Saturday, December 15, 2007

“Bring the Empire Back In:” Neo-Lusotropicalism in the Cape Verde Islands

In a time of a widespread Afro-pessimist dogma with its “bring the empire back in” corollary, there is a tendency among Cape Verdean politicians to reshape and remake old and outdated colonial ideologies. These new ideologies, dressed not in imperial clothes but rather in republican clothes, are made be the way out for Cape Verdean socio-political and even economic development. The mainstream political discourse is heavily charged with fundamental tenets of the old Portuguese colonial ideology of Lusotropicalism, in which Cape Verdean population, a hybrid “race” is everything but an African people. After the pan-Africanist interlude of the post-colonial first Republic (19 75-1991), there is now a dominant political tendency toward “adjencentism” to the European Union. The political identity as such is reconstructed to fit the adjencentist model and there are politicians who even go further in advocating the withdrawal from the regional cooperation framework, the Economic Community of West African States.

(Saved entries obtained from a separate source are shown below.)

(** What the replacement of the footer makes of a document whose header
    has been replaced: the footer region lies before the header region,
    behind it, or around it, or there is none. *)
Lemma put_footer_cases (a c : string) :
  free HS a → free HE c →
  let t := a +:+ HS +:+ h +:+ HE +:+ c in
  (apart a c = true ∧ contains FS a = true
   ∧ ∃ a1 a3, free HS a1 ∧ free FS a1 ∧ free HS a3 ∧ free FE a3 ∧ free FE c
       ∧ put_footer t = a1 +:+ FS +:+ f +:+ FE +:+ a3 +:+ HS +:+ h +:+ HE +:+ c)
  ∨ (apart a c = true
     ∧ ∃ c1 c3, free FS a ∧ free HE c1 ∧ free FS c1 ∧ free HE c3 ∧ free FE c3
         ∧ put_footer t = a +:+ HS +:+ h +:+ HE +:+ c1 +:+ FS +:+ f +:+ FE +:+ c3)
  ∨ (apart a c = false ∧ contains FS a = true
     ∧ ∃ a1 q, free HS a1 ∧ free HE q
         ∧ put_footer t = a1 +:+ FS +:+ f +:+ FE +:+ q)
  ∨ (apart a c = false ∧ region_match FS FE t = None ∧ put_footer t = t).
Proof.
  intros Ha Hc t.
  destruct (first_occurrence FS footer_start_marker a) as [Hfs|(a1 & a2 & -> & Ha1)].
  - (* no footer start marker before the header *)
    assert (free FS (a +:+ HS +:+ h)) as HP.
    { apply free_before_marker; auto with markers.
      apply free_after_marker; auto with markers. by apply free_of_contains. }
    assert (t = ((a +:+ HS +:+ h) +:+ HE) +:+ c) as Ht
      by (subst t; by rewrite !app_assoc).
    pose proof (region_match_behind FS FE (a +:+ HS +:+ h) HE c footer_start_marker
                  header_end_marker HP ltac:(by apply free_of_contains)) as Hbehind.
    rewrite <- Ht in Hbehind.
    destruct (region_match FS FE c) as [[[c1 y] c3]|] eqn:Hmatch.
    + right. left.
      apply region_match_Some in Hmatch as (-> & Hc1 & Hc3); auto with markers.
      destruct (free_pieces _ _ _ _ _ _ Hc) as (? & _ & ?).
      split.
      { unfold apart. rewrite (proj2 (contains_free FS a) Hfs).
        rewrite (has_region_occurs FS FE footer_start_marker footer_end_marker c1 y c3).
        simpl. by rewrite orb_true_r. }
      exists c1, c3. repeat split; try done.
      rewrite (region_replace_Some FS FE footer t _ y c3 ltac:(is_a_marker)
                 ltac:(is_a_marker) Hfooter Hbehind).
      by rewrite !app_assoc.
    + right. right. right. split; [|split; [done|by apply region_replace_None]].
      unfold apart. rewrite (has_region_free FS FE a) by done.
      unfold has_region at 1. rewrite Hmatch. simpl. by rewrite andb_false_r.
  - (* a footer start marker before the header *)
    apply free_two in Ha as [Ha1' Ha2'].
    assert (contains FS (a1 +:+ FS +:+ a2) = true) as Hfs by apply contains_occurs.
    destruct (last_occurrence FE footer_end_marker c) as [Hfe|(c1 & q & -> & Hq)].
    + destruct (last_occurrence FE footer_end_marker a2) as [Ha2|(y & a3 & -> & Ha3)].
      * right. right. right.
        assert (region_match FS FE t = None) as Hnone.
        { subst t. rewrite !app_assoc. apply region_match_open; auto with markers.
          sandwich. }
        split; [|split; [done|by apply region_replace_None]].
        unfold apart. rewrite Hfs. unfold has_region.
        rewrite region_match_open by auto with markers. done.
      * left. apply free_two in Ha2' as [_ Ha3'].
        split.
        { unfold apart.
          rewrite (has_region_occurs FS FE footer_start_marker footer_end_marker a1 y a3).
          by rewrite (proj2 (contains_free FE c) Hfe). }
        split; [done|]. exists a1, a3. repeat split; try done.
        apply (put_footer_eq t a1 y (a3 +:+ HS +:+ h +:+ HE +:+ c)).
        -- subst t. by rewrite !app_assoc.
        -- done.
        -- sandwich.
    + right. right. left. apply free_two in Hc as [_ Hq'].
      split.
      { unfold apart. rewrite Hfs, contains_occurs. simpl. by rewrite andb_false_r. }
      split; [done|]. exists a1, q. repeat split; try done.
      apply (put_footer_eq t a1 (a2 +:+ HS +:+ h +:+ HE +:+ c1) q); [|done..].
      subst t. by rewrite !app_assoc.
Qed.

(** A document without a header region gets one, and one with a header
    region and without a footer region gets a footer region. *)
Lemma header_region_added (t : string) :
  region_match HS HE t = None →
  has_region HS HE (insertInfoReadme_text header footer t) = true.
Proof.
  intros Hnone.
  destruct (with_marker_pairs_header t) as (a & x & c & _ & Heq & Ha & Hc & Hnil).
  rewrite (Hnil Hnone) in *.
  rewrite insertInfoReadme_text_steps, (put_header_eq _ "" x c Heq) by done.
  destruct (put_footer_cases "" c Ha Hc)
    as [(_ & [=] & _)
       |[(_ & c1 & c3 & _ & _ & _ & _ & _ & Heq')
        |[(_ & [=] & _)|(_ & _ & Heq')]]];
    cbv zeta in Heq'; rewrite Heq'; apply has_region_occurs; auto with markers.
Qed.

Lemma footer_region_added (t : string) :
  is_Some (region_match HS HE t) → region_match FS FE t = None →
  has_region FS FE (insertInfoReadme_text header footer t) = true.
Proof.
  intros [[[a x] c] Hmatch] Hnone.
  apply region_match_Some in Hmatch as (Ht & Ha & Hc); auto with markers.
  set (c' := c +:+ String "010" (String "010" "") +:+ FS +:+ "" +:+ FE +:+ "").
  assert (free HE c') as Hc'.
  { subst c'. rewrite <- (app_assoc c). sandwich.
    apply free_line_feeds_r; auto with markers. }
  assert (with_marker_pairs t = a +:+ HS +:+ x +:+ HE +:+ c') as Hpairs.
  { rewrite with_marker_pairs_no_footer; [|rewrite Ht|done].
    - subst c'. rewrite Ht. by rewrite !app_assoc.
    - apply region_match_occurs; auto with markers. }
  rewrite insertInfoReadme_text_steps, (put_header_eq _ a x c' Hpairs) by done.
  destruct (put_footer_cases a c' Ha Hc')
    as [(_ & _ & a1 & a3 & _ & _ & _ & _ & _ & Heq)
       |[(_ & c1 & c3 & _ & _ & _ & _ & _ & Heq)
        |[(_ & _ & a1 & q & _ & _ & Heq)|(_ & Hno & _)]]];
    cbv zeta in *.
  - rewrite Heq. apply has_region_occurs; auto with markers.
  - rewrite Heq.
    replace (a +:+ HS +:+ h +:+ HE +:+ c1 +:+ FS +:+ f +:+ FE +:+ c3)
      with ((a +:+ HS +:+ h +:+ HE +:+ c1) +:+ FS +:+ f +:+ FE +:+ c3)
      by (by rewrite !app_assoc).
    apply has_region_occurs; auto with markers.
  - rewrite Heq. apply has_region_occurs; auto with markers.
  - exfalso.
    assert (is_Some (region_match FS FE (a +:+ HS +:+ h +:+ HE +:+ c'))) as [? Hsome];
      [|by rewrite Hsome in Hno].
    replace (a +:+ HS +:+ h +:+ HE +:+ c')
      with ((a +:+ HS +:+ h +:+ HE +:+ c +:+ String "010" (String "010" ""))
            +:+ FS +:+ "" +:+ FE +:+ "")
      by (subst c'; by rewrite !app_assoc).
    apply region_match_occurs; auto with markers.
Qed.

Lemma no_header_region (a1 q : string) :
  free HS a1 → free HE q →
  region_match HS HE (a1 +:+ FS +:+ f +:+ FE +:+ q) = None.
Proof.
  intros Ha1 Hq.
  destruct (first_occurrence HS header_start_marker q) as [Hfree|(q1 & q2 & -> & Hq1)].
  - apply region_match_free; auto with markers. sandwich.
  - apply free_two in Hq as [_ Hq2].
    replace (a1 +:+ FS +:+ f +:+ FE +:+ q1 +:+ HS +:+ q2)
      with ((a1 +:+ FS +:+ f +:+ FE +:+ q1) +:+ HS +:+ q2)
      by (by rewrite !app_assoc).
    apply region_match_open; auto with markers. sandwich.
Qed.

(** What one application has made is left as it is by the next exactly
    when the footer region lay apart from the header region. *)
Lemma put_footer_fixed_iff (a c : string) :
  free HS a → free HE c →
  let t1 := put_footer (a +:+ HS +:+ h +:+ HE +:+ c) in
  insertInfoReadme_text header footer t1 = t1 ↔ apart a c = true.
Proof.
  intros Ha Hc t1. subst t1.
  destruct (put_footer_cases a c Ha Hc)
    as [(Hapart & _ & a1 & a3 & ? & ? & ? & ? & ? & Heq)
       |[(Hapart & c1 & c3 & ? & ? & ? & ? & ? & Heq)
        |[(Hapart & _ & a1 & q & ? & ? & Heq)|(Hapart & Hno & Heq)]]];
    cbv zeta in *; rewrite Heq, Hapart.
  - split; [done|]. intros _. by apply footer_then_header_fixed.
  - split; [done|]. intros _. by apply header_then_footer_fixed.
  - split; [|done]. intros Hfix.
    pose proof (header_region_added _ (no_header_region a1 q ltac:(done) ltac:(done)))
      as Hadded.
    rewrite Hfix in Hadded. unfold has_region in Hadded.
    by rewrite no_header_region in Hadded.
  - split; [|done]. intros Hfix.
    pose proof (footer_region_added (a +:+ HS +:+ h +:+ HE +:+ c)) as Hadded.
    rewrite Hfix in Hadded. unfold has_region in Hadded. rewrite Hno in Hadded.
    apply Hadded; [|done]. apply region_match_occurs; auto with markers.
Qed.

Lemma idempotent_iff (text : string) :
  insertInfoReadme_text header footer (insertInfoReadme_text header footer text)
  = insertInfoReadme_text header footer text
  ↔ footer_apart text = true.
Proof.
  destruct (with_marker_pairs_header text) as (a & x & c & Hmatch & Heq & Ha & Hc & _).
  unfold footer_apart. rewrite Hmatch.
  rewrite (insertInfoReadme_text_steps text), (put_header_eq _ a x c Heq) by done.
  by apply put_footer_fixed_iff.
Qed.

End Substitution.

(** ** Documents on which the regions lie apart *)

Lemma footer_apart_eq (text a x c : string) :
  with_marker_pairs text = a +:+ HS +:+ x +:+ HE +:+ c →
  free HS a → free HE c → footer_apart text = apart a c.
Proof.
  intros Heq Ha Hc. unfold footer_apart. by rewrite (header_match_eq _ a x c Heq).
Qed.

Lemma free_line_feeds_l (m s : string) :
  is_marker m → free m s → free m (String "010" (String "010" s)).
Proof. intros Hm Hs. by do 2 (apply free_line_feed_l; [done|]). Qed.

Lemma apart_behind (a c : string) :
  free FS a → has_region FS FE c = true → apart a c = true.
Proof.
  intros Ha Hc. unfold apart. rewrite (proj2 (contains_free FS a) Ha), Hc.
  simpl. by rewrite orb_true_r.
Qed.

Lemma apart_before (a c : string) :
  has_region FS FE a = true → free FE c → apart a c = true.
Proof.
  intros Ha Hc. unfold apart. by rewrite Ha, (proj2 (contains_free FE c) Hc).
Qed.

(** No marker in the document. *)
Lemma footer_apart_fresh (text : string) : mfree text → footer_apart text = true.
Proof.
  intros (Ht1 & Ht2 & Ht3 & Ht4).
  set (c := String "010" (String "010" text) +:+ String "010" (String "010" "")
            +:+ FS +:+ "" +:+ FE +:+ "").
  assert (with_marker_pairs text = "" +:+ HS +:+ "" +:+ HE +:+ c) as Heq.
  { unfold with_marker_pairs.
    rewrite (region_match_free HS HE text) by done.
    rewrite (region_match_free FS FE); [subst c; by rewrite !app_assoc|].
    apply (free_sandwich FS "" HS "" HE); auto with markers;
      try (by apply free_of_contains); try (by apply free_nil).
    apply free_line_feeds_l; auto with markers. }
  assert (free HE c) as Hc.
  { subst c. rewrite <- (app_assoc (String "010" (String "010" text))).
    sandwich. apply free_line_feeds_r; auto with markers.
    apply free_line_feeds_l; auto with markers. }
  rewrite (footer_apart_eq text "" "" c Heq) by (done || by apply free_nil).
  apply apart_behind; [by apply free_nil|].
  subst c. rewrite <- (app_assoc (String "010" (String "010" text))).
  apply has_region_occurs; auto with markers.
Qed.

This paper is analysis of the contemporary political discourse in Cape Verde. It is divided into four main parts. In the first part, the introduction, the theme of debate is presented and first steps towards my argument are taken. In the second part, I tackle the concept of Lusotropicalism, as both social scientific theory and an ideology of the colonial state, justifying and legitimizing the Portuguese in the tropics. In this section, I also break down the ideology of Lusotropicalism into its main tenets, which can be useful to draw a comparison with the present state of affairs. In the third section of the paper, I analyze the political discourse of the contemporary elite in Cape Verde, which it is argued that is marred with Lusotropicalist tenets. At the same, it is also looked at the causes of the rise of the Neo-Lusotropicalist ideology. In here special attention is given to the rise of what is termed as “neo-adjacentism,” that is, the idea that Cape Verde is part of European cultural tradition and, ipso facto, deserves to be politically adjacent islands to the European Union. In the concluding remarks, I restate my argument and present the key points defended throughout the paper.